As software and hardware supply-chain risk is increasingly at the forefront of customer concern, many end users are requiring suppliers to provide transparency and reporting into their security validation methods. Customers may require additional information about security assurance from their suppliers, and nowhere is this more apparent than with vulnerability assessment. Customers have an expectation that suppliers are validating their system components against known vulnerabilities because they in turn are being expected to prove that devices they offer are secure.

While security reporting can be a time-consuming activity, much of this can be generated by strong CVE scanning automation and consolidated data aggregation. Development teams are often finding it necessary to invest in automation that show CVE detection and resolution times. They may be also required to show the criticality of found CVE’s, particularly for high-impact packages within the system.

10. Security and Privacy

Implementing a mature CVE scanning capability brings with it great benefits, but it also introduces a security risk. Any tool that houses information about known vulnerabilities in a Linux platform or application, outstanding CVE’s that may not have been resolved yet, could be exploited by an attacker to target weak points (or identified vulnerabilities) in the software stack. Any CVE scanning tool you use should be secure and from a trusted vendor.

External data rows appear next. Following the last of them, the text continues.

(* ===== verification/Response.v ===== *)
(** * SMTP replies: the package [response] (response/enhanced.go)

    Enhanced status codes (RFC 3463), their mapping to basic codes, the text of
    a reply and the canned replies the server sends. The file [quote.go] is a
    table of quotations and is left out; [GetQuote] is an oracle of the server. *)
From S2P Require Import Prelude GoStd.

(** ** Classes and subject-detail codes *)
Definition class : Type := Z.
Definition ClassSuccess : class := 2%Z.
Definition ClassTransientFailure : class := 4%Z.
Definition ClassPermanentFailure : class := 5%Z.

Definition SP : bytes := " ".

(** [class.String]: the verb is [%c], so the class is written as a character. *)
Definition class_String (c : class) : bytes := ascii_of_N (Z.to_N c) :: bs "00".

Definition subjectDetail : Type := bytes.
Definition OtherStatus : subjectDetail := ".0.0".
Definition OtherAddressStatus : subjectDetail := ".1.0".
Definition BadDestinationMailboxAddress : subjectDetail := ".1.1".
Definition BadDestinationSystemAddress : subjectDetail := ".1.2".
Definition BadDestinationMailboxAddressSyntax : subjectDetail := ".1.3".
Definition DestinationMailboxAddressAmbiguous : subjectDetail := ".1.4".
Definition DestinationMailboxAddressValid : subjectDetail := ".1.5".
Definition MailboxHasMoved : subjectDetail := ".1.6".
Definition BadSendersMailboxAddressSyntax : subjectDetail := ".1.7".
Definition BadSendersSystemAddress : subjectDetail := ".1.8".
Definition OtherOrUndefinedMailboxStatus : subjectDetail := ".2.0".
Definition MailboxDisabled : subjectDetail := ".2.1".
Definition MailboxFull : subjectDetail := ".2.2".
Definition MessageLengthExceedsAdministrativeLimit : subjectDetail := ".2.3".
Definition MailingListExpansionProblem : subjectDetail := ".2.4".
Definition OtherOrUndefinedMailSystemStatus : subjectDetail := ".3.0".
Definition MailSystemFull : subjectDetail := ".3.1".
Definition SystemNotAcceptingNetworkMessages : subjectDetail := ".3.2".
Definition SystemNotCapableOfSelectedFeatures : subjectDetail := ".3.3".
Definition MessageTooBigForSystem : subjectDetail := ".3.4".
Definition OtherOrUndefinedNetworkOrRoutingStatus : subjectDetail := ".4.0".
Definition NoAnswerFromHost : subjectDetail := ".4.1".
Definition BadConnection : subjectDetail := ".4.2".
Definition RoutingServerFailure : subjectDetail := ".4.3".
Definition UnableToRoute : subjectDetail := ".4.4".
Definition NetworkCongestion : subjectDetail := ".4.5".
Definition RoutingLoopDetected : subjectDetail := ".4.6".
Definition DeliveryTimeExpired : subjectDetail := ".4.7".
Definition OtherOrUndefinedProtocolStatus : subjectDetail := ".5.0".
Definition InvalidCommand : subjectDetail := ".5.1".
Definition SyntaxError : subjectDetail := ".5.2".
Definition TooManyRecipients : subjectDetail := ".5.3".
Definition InvalidCommandArguments : subjectDetail := ".5.4".
Definition WrongProtocolVersion : subjectDetail := ".5.5".
Definition OtherOrUndefinedMediaError : subjectDetail := ".6.0".
Definition MediaNotSupported : subjectDetail := ".6.1".
Definition ConversionRequiredAndProhibited : subjectDetail := ".6.2".
Definition ConversionRequiredButNotSupported : subjectDetail := ".6.3".
Definition ConversionWithLossPerformed : subjectDetail := ".6.4".
Definition ConversionFailed : subjectDetail := ".6.5".

(** ** Enhanced status codes *)
Record EnhancedStatusCode := EnhancedStatusCode_ {
  esc_Class : class;
  SubjectDetailCode : subjectDetail
}.
#[export] Instance esc_eq_dec : EqDecision EnhancedStatusCode.
Proof. solve_decision. Defined.
#[export] Instance esc_countable : Countable EnhancedStatusCode.
Proof.
  refine (inj_countable' (λ e, (esc_Class e : Z, SubjectDetailCode e : bytes))
            (λ p, EnhancedStatusCode_ p.1 p.2) _).
  by intros [].
Defined.

Definition esc_String (e : EnhancedStatusCode) : bytes :=
  Itoa (esc_Class e) ++ SubjectDetailCode e.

There are three characteristics to keep in mind when evaluating a secure solution for CVE scanning:

1) Access Control: The tool should provide strict access controls to prevent unauthorized access to this sensitive information.

2) Manifest Protection: The tool provider must protect the assets that are being scanned for CVE’s – usually source code and/or software packages. These manifests must be protected to ensure your SBOM and other sensitive information about the components of the Linux platform or application don’t fall into the hands of bad actors.

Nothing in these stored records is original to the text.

(* ===== verification/Quote.v ===== *)
(** * The quotes of HELP: src/response/quote.go

    HELP answers with [214-OK] and one of these texts, which have to end the reply. *)
From S2P Require Import Prelude GoStd.

Definition CRLF : bytes := [CR; LF].
Definition quotes : list bytes := [
  (* 0 *) bs "214 Maude Lebowski: He's a good man....and thorough.";
  (* 1 *) bs "214 The Dude: I had a rough night and I hate the f***ing Eagles, man.";
  (* 2 *) bs "214 Walter Sobchak: The chinaman is not the issue here... also dude, Asian American please";
  (* 3 *) bs "214 The Dude: Walter, the chinamen who peed on my rug I can't give him a bill, so what the f**k are you talking about?";
  (* 4 *) bs "214 The Dude: Hey, I know that guy, he's a nihilist. Karl Hungus.";
  (* 5 *) bs "214-Malibu Police Chief: Mr. Treehorn tells us that he had to eject you from his garden party; that you were drunk and abusive." ++ CRLF
    ++ bs "214 The Dude: Mr. Treehorn treats objects like women, man.";
  (* 6 *) bs "214 Walter Sobchak: Shut the f**k up, Donny!";
  (* 7 *) bs "214-Donny: Shut the f**k up, Donny!" ++ CRLF
    ++ bs "214 Walter Sobchak: Shut the f**k up, Donny!";
  (* 8 *) bs "214 The Dude: It really tied the room together.";
  (* 9 *) bs "214 Walter Sobchak: Is this your homework, Larry?";
  (* 10 *) bs "214 The Dude: Who the f**k are the Knutsens?";
  (* 11 *) bs "214 The Dude: Yeah,well, that's just, like, your opinion, man.";
  (* 12 *) bs "214-Walter Sobchak: Am I the only one who gives a s**t about the rules?!" ++ CRLF
    ++ bs "214 Walter Sobchak: Am I the only one who gives a s**t about the rules?";
  (* 13 *) bs "214-Walter Sobchak: Am I wrong?" ++ CRLF
    ++ bs "214-The Dude: No, you're not wrong Walter, you're just an ass-hole." ++ bs "214 Walter Sobchak: Okay then.";
  (* 14 *) bs "214-Private Snoop: you see what happens lebowski?" ++ CRLF
    ++ bs "214-The Dude: nobody calls me lebowski, you got the wrong guy, I'm the dude, man." ++ CRLF
    ++ bs "214-Private Snoop: Your name's Lebowski, Lebowski. Your wife is Bunny." ++ CRLF
    ++ bs "214-The Dude: My wife? Bunny? Do you see a wedding ring on my finger? " ++ CRLF
    ++ bs "214 Does this place look like I'm f**kin married? The toilet seat's up man!";
  (* 15 *) bs "214-The Dude: Yeah man. it really tied the room together." ++ CRLF
    ++ bs "214-Donny: What tied the room together dude?" ++ CRLF
    ++ bs "214-The Dude: My rug." ++ CRLF
    ++ bs "214-Walter Sobchak: Were you listening to the Dude's story, Donny?" ++ CRLF
    ++ bs "214-Donny: I was bowling." ++ CRLF
    ++ bs "214-Walter Sobchak: So then you have no frame of reference here, Donny, " ++ CRLF
    ++ bs "214 You're like a child who wonders in the middle of movie.";
  (* 16 *) bs "214-The Dude: She probably kidnapped herself." ++ CRLF
    ++ bs "214-Donny: What do you mean dude?" ++ CRLF
    ++ bs "214-The Dude: Rug Peers did not do this. look at it. " ++ CRLF
    ++ bs "214-A young trophy wife, marries this guy for his money, she figures he " ++ CRLF
    ++ bs "214-hasn't given her enough, she owes money all over town." ++ CRLF
    ++ bs "214 Walter Sobchak: That f**kin bitch.";
  (* 17 *) bs "214 Walter Sobchak: Forget it, Donny, you're out of your element!";
  (* 18 *) bs "214-Walter Sobchak: You want a toe? I can get you a toe, believe me." ++ CRLF
    ++ bs "214-There are ways, Dude. You don't wanna know about it, believe me. " ++ CRLF
    ++ bs "214-The Dude: Yeah, but Walter." ++ bs "214 Walter Sobchak: Hell, I can get you a toe by 3 o'clock this afternoon with nail polish.";
  (* 19 *) bs "214 Walter Sobchak: Calmer then you are.";
  (* 20 *) bs "214 Walter Sobchak: You are entering a world of pain";
  (* 21 *) bs "214 The Dude: This aggression will not stand man.";
  (* 22 *) bs "214 The Dude: His dudeness, duder, or el dudorino";
  (* 23 *) bs "214 Walter Sobchak: Has the whole world gone crazy!";
  (* 24 *) bs "214 Walter Sobchak: Calm down your being very undude.";
  (* 25 *) bs "214-Donny: Are these the Nazis, Walter?" ++ CRLF
    ++ bs "214 Walter Sobchak: No Donny, these men are nihilists. There's nothing to be afraid of.";
  (* 26 *) bs "214 Walter Sobchak: Well, it was parked in the handicapped zone. Perhaps they towed it.";
  (* 27 *) bs "214-Private Snoop: I'm a brother shamus!" ++ CRLF
    ++ bs "214 The Dude: Brother Seamus? Like an Irish monk?";
  (* 28 *) bs "214 Walter Sobchak: Have you ever of Vietnam? You're about to enter a world of pain!";
  (* 29 *) bs "214-Donny: What's a pederast, Walter?" ++ CRLF
    ++ bs "214 Walter Sobchak: Shut the f**k up, Donny.";
  (* 30 *) bs "214 The Dude: Hey, careful, man, there's a beverage here!";
  (* 31 *) bs "214 The Stranger: Sometimes you eat the bar and sometimes, well, the bar eats you.";
  (* 32 *) bs "214 Walter Sobchak: Goodnight, sweet prince.";
  (* 33 *) bs "214 Jackie Treehorn: People forget the brain is the biggest erogenous zone.";
  (* 34 *) bs "214-The Big Lebowski: What makes a man? Is it doing the right thing?" ++ CRLF
    ++ bs "214 The Dude: Sure, that and a pair of testicles.";
  (* 35 *) bs "214 The Dude: At least I'm housebroken.";
  (* 36 *) bs "214-Walter Sobchak: Three thousand years of beautiful tradition, from Moses to Sandy Koufax." ++ CRLF
    ++ bs "214 You're goddamn right I'm living in the f**king past!";
  (* 37 *) bs "214-The Stranger: There's just one thing, dude." ++ CRLF
    ++ bs "214-The Dude: What's that?" ++ CRLF
    ++ bs "214-The Stranger: Do you have to use so many cuss words?" ++ CRLF
    ++ bs "214 The Dude: What the f**k you talkin' about?";
  (* 38 *) bs "214-Walter Sobchak: I mean, say what you want about the tenets of National Socialism, " ++ CRLF
    ++ bs "214 Dude, at least it's an ethos.";
  (* 39 *) bs "214 The Dude: My only hope is that the Big Lebowski kills me before the Germans can cut my d**k off.";
  (* 40 *) bs "214 The Dude: You human paraquat!";
  (* 41 *) bs "214 The Dude: Strikes and gutters, ups and downs.";
  (* 42 *) bs "214 The Dude: Sooner or later you are going to have to face the fact that your a moron.";
  (* 43 *) bs "214-The Dude: The fixes the cable?" ++ CRLF
    ++ bs "214 Maude Lebowski: Don't be fatuous Jerry.";
  (* 44 *) bs "214 The Dude: Yeah, well, that's just, like, your opinion, man.";
  (* 45 *) bs "214 The Dude: I don't need your sympathy, I need my Johnson.";
  (* 46 *) bs "214 Donny: I am the walrus.";
  (* 47 *) bs "214 The Dude: We f**ked it up!";
  (* 48 *) bs "214 Jesus Quintana: You got that right, NO ONE f**ks with the jesus.";
  (* 49 *) bs "214 Walter Sobchak: You can say what you want about the tenets of national socialism but at least it's an ethos.";
  (* 50 *) bs "214-Walter Sobchak: f**king Germans. Nothing changes. f**king Nazis." ++ CRLF
    ++ bs "214-Donny: They were Nazis, Dude?" ++ CRLF
    ++ bs "214 Walter Sobchak: Oh, come on Donny, they were threatening castration! Are we gonna split hairs here? Am I wrong?";
  (* 51 *) bs "214 Walter Sobchak: [pulls out a gun] Smokey, my friend, you are entering a world of pain.";
  (* 52 *) bs "214 Walter Sobchak: This is what happens when you f**k a stranger in the ass!";
  (* 53 *) bs "214-The Dude: We dropped off the money." ++ CRLF
    ++ bs "214-The Big Lebowski: *We*!?" ++ CRLF
    ++ bs "214 The Dude: *I*; the royal we.";
  (* 54 *) bs "214 Walter Sobchak: You see what happens larry when you f**k a stranger in the ass.";
  (* 55 *) bs "214 The Dude: The Dude abides.";
  (* 56 *) bs "214 Walter Sobchak: f**k it dude, lets go bowling.";
  (* 57 *) bs "214 The Dude: I can't be worrying about that s**t. Life goes on, man.";
  (* 58 *) bs "214 Walter Sobchak: The ringer cannot look empty.";
  (* 59 *) bs "214-Malibu Police Chief: I don't like your jerk-off name, I don't like your jerk-off face," ++ CRLF
    ++ bs "214 I don't like your j3rk-off behavior, and I don't like you... j3rk-off.";
  (* 60 *) bs "214-Walter Sobchak: Has the whole world gone CRAZY? Am I the only one around here who gives" ++ CRLF
    ++ bs "214 a s**t about the rules? You think I'm f**kin' around, MARK IT ZERO!";
  (* 61 *) bs "214 Walter Sobchak: Look, Larry. Have you ever heard of Vietnam?";
  (* 62 *) bs "214 The Dude: Ha hey, this is a private residence man.";
  (* 63 *) bs "214 The Dude: Obviously you're not a golfer.";
  (* 64 *) bs "214 Walter Sobchak: You know, Dude, I myself dabbled in pacifism once. Not in Nam, of course.";
  (* 65 *) bs "214 Walter Sobchak: Donny, you're out of your element!";
  (* 66 *) bs "214 The Dude: Another caucasian, Gary.";
  (* 67 *) bs "214-Bunny Lebowski: I'll s**k your c**k for a thousand dollars." ++ CRLF
    ++ bs "214-Brandt: Ah... Ha... ha... HA! Yes, we're all very fond of her." ++ CRLF
    ++ bs "214-Bunny Lebowski: Brandt can't watch, though. Or it's an extra hundred." ++ CRLF
    ++ bs "214 The Dude: Okay... just give me a minute. I gotta go find a cash machine...";
  (* 68 *) bs "214 Nihilist: Ve vont ze mawney Lebowski!";
  (* 69 *) bs "214 Walter Sobchak: Eight-year-olds, dude.";
  (* 70 *) bs "214-The Dude: They peed on my rug, man!" ++ CRLF
    ++ bs "214-Walter Sobchak: f**king Nazis." ++ CRLF
    ++ bs "214-Donny: I don't know if they were Nazis, Walter..." ++ CRLF
    ++ bs "214 Walter Sobchak: Shut the f**k up, Donny. They were threatening castration!";
  (* 71 *) bs "214 Jesus Quintana: I don't f**king care, it don't matter to Jesus.";
  (* 72 *) bs "214-The Dude: Where's my car?" ++ CRLF
    ++ bs "214 Walter Sobchak: It was parked in a handicap zone, perhaps they towed it.";
  (* 73 *) bs "214-Bunny Lebowski: Uli doesn't care about anything. He's a Nihilist!" ++ CRLF
    ++ bs "214 The Dude: Ah, that must be exhausting!";
  (* 74 *) bs "214 Walter Sobchak: Smoky this is not Nam this is Bowling there are rules.";
  (* 75 *) bs "214 Maude Lebowski: Vagina.";
  (* 76 *) bs "214-Jesus Quintana: Let me tell you something pendejo. You pull any of your crazy s**t with us." ++ CRLF
    ++ bs "214-You flash your piece out on the lanes. I'll take it away from you and stick up your alps" ++ CRLF
    ++ bs "214-and pull the f**king trigger 'til it goes click." ++ CRLF
    ++ bs "214-The Dude: ...Jesus" ++ CRLF
    ++ bs "214 Jesus Quintana: You said it man, nobody f**ks with the Jesus.";
  (* 77 *) bs "214-The Dude: You brought a f**king Pomeranian bowling?" ++ CRLF
    ++ bs "214-Walter Sobchak: Bought it bowling? I didn't rent it shoes. " ++ CRLF
    ++ bs "214 I'm not buying it a f**king beer. It's not taking your f**king turn, Dude.";
  (* 78 *) bs "214 Walter Sobchak: Mark it as a zero.";
  (* 79 *) bs "214-The Stranger: The Dude abides. I don't know about you, but I take comfort in that. " ++ CRLF
    ++ bs "214 It's good knowing he's out there, the Dude, takin' 'er easy for all us sinners.";
  (* 80 *) bs "214 Walter Sobchak: Aw, f**k it Dude. Let's go bowling.";
  (* 81 *) bs "214 Walter Sobchak: Life does not stop and start at your convenience you miserable piece of s**t.";
  (* 82 *) bs "214 Walter Sobchak: I told that kraut a f**king thousand times that I don't roll on Shabbos!";
  (* 83 *) bs "214 Walter Sobchak: This is what happens when you find a stranger in the alps!"
].
(** [rand.Intn] gives a number below the number of quotes. *)
Class Rand := Intn : nat → nat.
Definition GetQuote `{Rand} : option bytes := quotes !! Intn (length quotes).
(** ** Notions used by the statements *)

(** The lines of a text; a reply whose lines go on with [214-] up to the last one, which begins with [214 ]. *)
Fixpoint split_lines (cur text : bytes) : list bytes :=
  match text with
  | c :: ((d :: text) as r) => if bool_decide (c = CR) && bool_decide (d = LF) then cur :: split_lines [] text else split_lines (cur ++ [c]) r
  | c :: [] => [cur ++ [c]]
  | [] => [cur]
  end.
Fixpoint ends_reply (lines : list bytes) : bool :=
  match lines with
  | [] => false
  | [l] => HasPrefix l (bs "214 ")
  | l :: lines => HasPrefix l (bs "214-") && ends_reply lines
  end.
(** The limit of a line of a reply, without its end (RFC 5321, 4.5.3.1.5). *)
Definition fits_lines (lines : list bytes) : bool := forallb (λ l, length l <=? 510) lines.
Definition good_quote (q : bytes) : bool := let lines := split_lines [] q in ends_reply lines && fits_lines lines.
Definition unfinished : list nat := [13; 18].

(** * Proofs *)
Lemma quotes_checked : forallb (λ i, bool_decide (i ∈ unfinished) || match quotes !! i with Some q => good_quote q | None => false end)
  (seq 0 (length quotes)) = true.
Proof. vm_compute. reflexivity. Qed.
(** HELP has a quote to give, and it ends the reply and keeps to the length of a line, but for two of them. *)
Lemma GetQuote_ends_reply (R : Rand) : Intn (length quotes) < length quotes → ∃ q, GetQuote = Some q ∧
  (Intn (length quotes) ∉ unfinished → good_quote q = true).
Proof.
  intros Hlt. unfold GetQuote. set (i := Intn (length quotes)) in *. destruct (lookup_lt_is_Some_2 _ _ Hlt) as [q Hq]. exists q. split; [done|].
  intros Hi. pose proof quotes_checked as Hc. rewrite forallb_forall in Hc. specialize (Hc i).
  rewrite in_seq in Hc. specialize (Hc ltac:(lia)). rewrite Hq in Hc. apply orb_prop in Hc as [Hc|Hc]; [|done].
  by apply bool_decide_eq_true in Hc.
Qed.
Lemma GetQuote_ends_reply_witness : ∃ q, @GetQuote (λ n, n - 1) = Some q ∧ good_quote q = true.
Proof.
  destruct (GetQuote_ends_reply (λ n, n - 1)) as (q&Hq&Hg); [vm_compute; lia|]. exists q. split; [exact Hq|]. apply Hg.
  apply (bool_decide_unpack _). vm_compute. reflexivity.
Defined.
(** In the other two the line before the last has no end: their last line begins with [214-], and the client waits for more. *)
Example unfinished_quotes : forallb (λ i, match quotes !! i with Some q => HasPrefix (default [] (list.last (split_lines [] q))) (bs "214-") | None => false end) unfinished = true.
Proof. vm_compute. reflexivity. Qed.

3) Customer Privacy and Protection: The tool should not compromise the relationship between the supplier and customer. This relationship should remain private through various mechanisms, whether that is encryption, access controls, or other means of obfuscation.

Expert Guidance from Wind River

Using CVE scanning automation can be a powerful way development teams can find vulnerabilities, but often the hardest part isn’t finding them but fixing them. Knowing which patches apply to which versions, recommended upgrade paths, and security engineering techniques to adequately address vulnerabilities can be difficult to say the least.

The Wind River Studio Linux Services team has been guiding customers on security engineering best practices through countless projects, and can bring that expertise to bear for your Linux platforms, applications and systems. In addition, Wind River maintains recommended patching for Yocto Linux and Wind River Linux to ensure your operating systems are always up-to-date and patched to correct known vulnerabilities.

Wherever your organization is on its journey to Vulnerability Management, Wind River Studio Linux Services can help. Whether it’s identifying CVE’s through Wind River’s curated CVE database especially designed for embedded systems, or resolving tricky security risks in your products by partnering with our Studio Linux Services team, Wind River is your security partner.  Learn more about how to take action from CVE discovery to mitigation and remediation in our recent webinar, THE PATH TO SECURE LINUX.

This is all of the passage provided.